Differences between revisions 4 and 5
Revision 4 as of 2008-11-30 21:03:55
Size: 10039
Editor: Lhunath
Comment:
Revision 5 as of 2010-07-27 21:02:48
Size: 10075
Editor: GreyCat
Comment:
Deletions are marked like this. Additions are marked like this.
Line 1: Line 1:
## page was renamed from TheParser

The Bash Parser

It is imperative that you have a good understanding of how Bash reads your commands in and parses them into executable code. Knowing how Bash works with your code is the key to writing code that works well with Bash.

  • Step 1: Read data to execute.

    • Bash always reads your script or commands on the bash command prompt line by line.

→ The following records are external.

Lemma SFdiv_finite sx mx ex my ey :
  bounded prec emax mx ex = true → bounded prec emax my ey = true →
  SFdiv prec emax (S754_finite sx mx ex) (S754_finite false my ey)
  = rnd_sfrac (sf_int (S754_finite sx mx ex) * 2 ^ 1074)
              (sf_int (S754_finite false my ey)).
Proof.
  intros (Hex & Hdx & Hcx)%bounded_spec (Hey & Hdy & Hcy)%bounded_spec.
  rewrite !sf_int_finite, cond_Zopp_mul. cbn [cond_Zopp].
  assert (0 < 2 ^ (ex + 1074)) by (apply Z.pow_pos_nonneg; lia).
  assert (0 < 2 ^ (ey + 1074)) by (apply Z.pow_pos_nonneg; lia).
  assert (0 < 2 ^ 1074) by (by apply Z.pow_pos_nonneg).
  rewrite rnd_sfrac_signed by nia.
  unfold SFdiv, SFdiv_core_binary. cbn [Zdigits2]. rewrite xorb_false_r.
  pose proof (digits2_pos_bounds mx) as [Hlox Hupx].
  pose proof (digits2_pos_bounds my) as [Hloy Hupy].
  set (d1 := Zpos (digits2_pos mx)) in *. set (d2 := Zpos (digits2_pos my)) in *.
  rewrite fexp_b64 in Hcx, Hcy. rewrite fexp_b64.
  set (e' := Z.min _ (ex - ey)).
  set (s := ex - ey - e').
  assert (0 ≤ s) as Hs by (unfold s, e'; lia).
  assert (0 < 2 ^ s) as Hps by (apply Z.pow_pos_nonneg; lia).
  set (m' := match s with Z0 => Zpos mx | Zpos _ => Z.shiftl (Zpos mx) s | Zneg _ => 0 end).
  assert (m' = Zpos mx * 2 ^ s) as Hm'.
  { unfold m'. destruct s as [| p | p] eqn:Hsp; [simpl; lia | | lia].
    by rewrite Z.shiftl_mul_pow2. }
  clearbody m'.
  pose proof (Z_div_mod m' (Zpos my) eq_refl) as Hdiv.
  destruct (Z.div_eucl m' (Zpos my)) as [q r]. destruct Hdiv as [Hqr Hr].
  assert (0 ≤ q) as Hq by nia.
  assert (e' ≤ -1074 ∨ 2 ^ 52 ≤ q) as Hbig.
  { destruct (Z.le_gt_cases e' (-1074)) as [| He']; [by left | right].
    assert (53 - d1 + d2 ≤ s) as Hs53 by (unfold s, e' in *; lia).
    assert (2 ^ (d1 - 1 + s) = 2 ^ (d1 - 1 + s - d2 - 52) * 2 ^ 52 * 2 ^ d2) as Hsplit.
    { rewrite <- !Z.pow_add_r by lia. f_equal. lia. }
    assert (2 ^ (d1 - 1 + s) = 2 ^ (d1 - 1) * 2 ^ s) as Hsplit' by (apply pow2_split; lia).
    assert (0 < 2 ^ (d1 - 1 + s - d2 - 52)) by (apply Z.pow_pos_nonneg; lia).
    assert (0 < 2 ^ 52) by done.
    destruct (Z.le_gt_cases (2 ^ 52) q) as [| Hsmall]; [done |].
    exfalso. nia. }
  apply (binary_round_aux_frac _ _ _ _ _ _ _ 1074); try lia.
  - rewrite fexp_b64.
    destruct Hbig as [| Hq52]; [lia |].
    pose proof (Zdigits2_pow2_le q 52 ltac:(lia) Hq52). unfold e' in *. lia.
  - replace (q * Zpos my + r) with m' by lia. rewrite Hm'.
    replace (e' + 1074 + 1074) with (ex - ey - s + 1074 + 1074) by (unfold s; lia).
    assert (2 ^ (ex + 1074) * 2 ^ 1074 * 2 ^ 1074
            = 2 ^ s * 2 ^ (ex - ey - s + 1074 + 1074) * 2 ^ (ey + 1074)) as Hpow.
    { rewrite <- !Z.pow_add_r by (unfold s, e'; lia). f_equal. lia. }
    transitivity (Zpos mx * Zpos my * (2 ^ (ex + 1074) * 2 ^ 1074 * 2 ^ 1074)); [ring |].
    rewrite Hpow. ring.
Qed.

(** *** Rounded results are valid floats *)

Lemma enc_valid s q c :
  0 ≤ q ≤ 2 ^ 53 → -1074 ≤ c → (q < 2 ^ 52 → c = -1074) →
  valid_binary (enc s q c) = true.
Proof.
  intros Hq Hc Hsub. unfold enc, enc_norm.
  destruct (Z.eqb_spec q (2 ^ 53)) as [-> | Hne].
  - change (2 ^ 52) with (Zpos 4503599627370496).
    destruct (Z.leb_spec (c + 1) (emax - prec)) as [Hle |]; [| done].
    simpl. unfold bounded, canonical_mantissa.
    apply andb_true_iff. split; [| by apply Z.leb_le].
    apply Z.eqb_eq. rewrite fexp_b64.
    change (Zpos (digits2_pos 4503599627370496)) with 53. lia.
  - destruct q as [| p | p]; [done | | lia].
    destruct (Z.leb_spec c (emax - prec)) as [Hle |]; [| done].
    simpl. unfold bounded, canonical_mantissa.
    apply andb_true_iff. split; [| by apply Z.leb_le].
    apply Z.eqb_eq. rewrite fexp_b64.
    destruct (Z.lt_ge_cases (Zpos p) (2 ^ 52)) as [Hlt | Hge].
    + pose proof (Zdigits2_le (Zpos p) 52 ltac:(lia) ltac:(lia)) as Hd.
      simpl in Hd. lia.
    + assert (Zdigits2 (Zpos p) = 53) as Hd
        by (apply Zdigits2_unique; [lia | change (53 - 1) with 52; lia]).
      simpl in Hd. lia.
Qed.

If your line ends with a backslash character, bash reads another line before processing the command and appends that other line to the current, with a literal newline inbetween. (I will from here on refer to the chunk of data Bash read in as the line of data; even though it is technically possible that this line contains one or more newlines.)

      • Step Input:
        echo "What's your name?"
        read name; echo "$name"

        Step Output:
        echo "What's your name?"

        • and

        read name; echo "$name"

  • Step 2: Process quotes.

    • Once Bash has read in your line of data, it looks through it in search of quotes. The first quote it finds triggers a quoted state for all characters that follow up until the next quote of the same type. If the quoted state was triggered by a double quote ("..."), all characters except for $, " and \ loose any special meaning they might have. That includes single quotes, spaces and newlines, etc. If the quoted state was triggered by a single quote ('...'), all characters except for ' loose their special meaning. Yes, also $ and \. Therefore, the following command will produce literal output:

          $ echo 'Back\Slash $dollar "Quote"'
         Back\Slash $dollar "Quote"
      The fact that the backslash looses its ability to cancel out the meaning of the next character means that this will not work:
          $ echo 'Don\'t do this'
          >

      Bash will ask you for the next line of input because unlike what we thought we did, the second quote, the one we tried to escape with the backslash, actually closed our quoted state meaning the t do this was not quoted. The last quote on the line then opened our quoted state again, and bash asks for more input until it is closed again (it tries to finish step 1: it reads data until it finds an unescaped newline. The opened single quote state is escaping our newline). Now that bash knows which of the characters in the line of data are escaped (stripped of their ability to mean anything special to Bash) and which are not, Bash removes the quotes that were used to determine this from the data and proceeds to the next step.

      • Step Input:
        echo "What's your name?"

        Step Output:
        echo What's your name?

        • (Note: Every character originally between the double quotes has been marked as escaped. I will mark escaped characters in these examples by making them italic.)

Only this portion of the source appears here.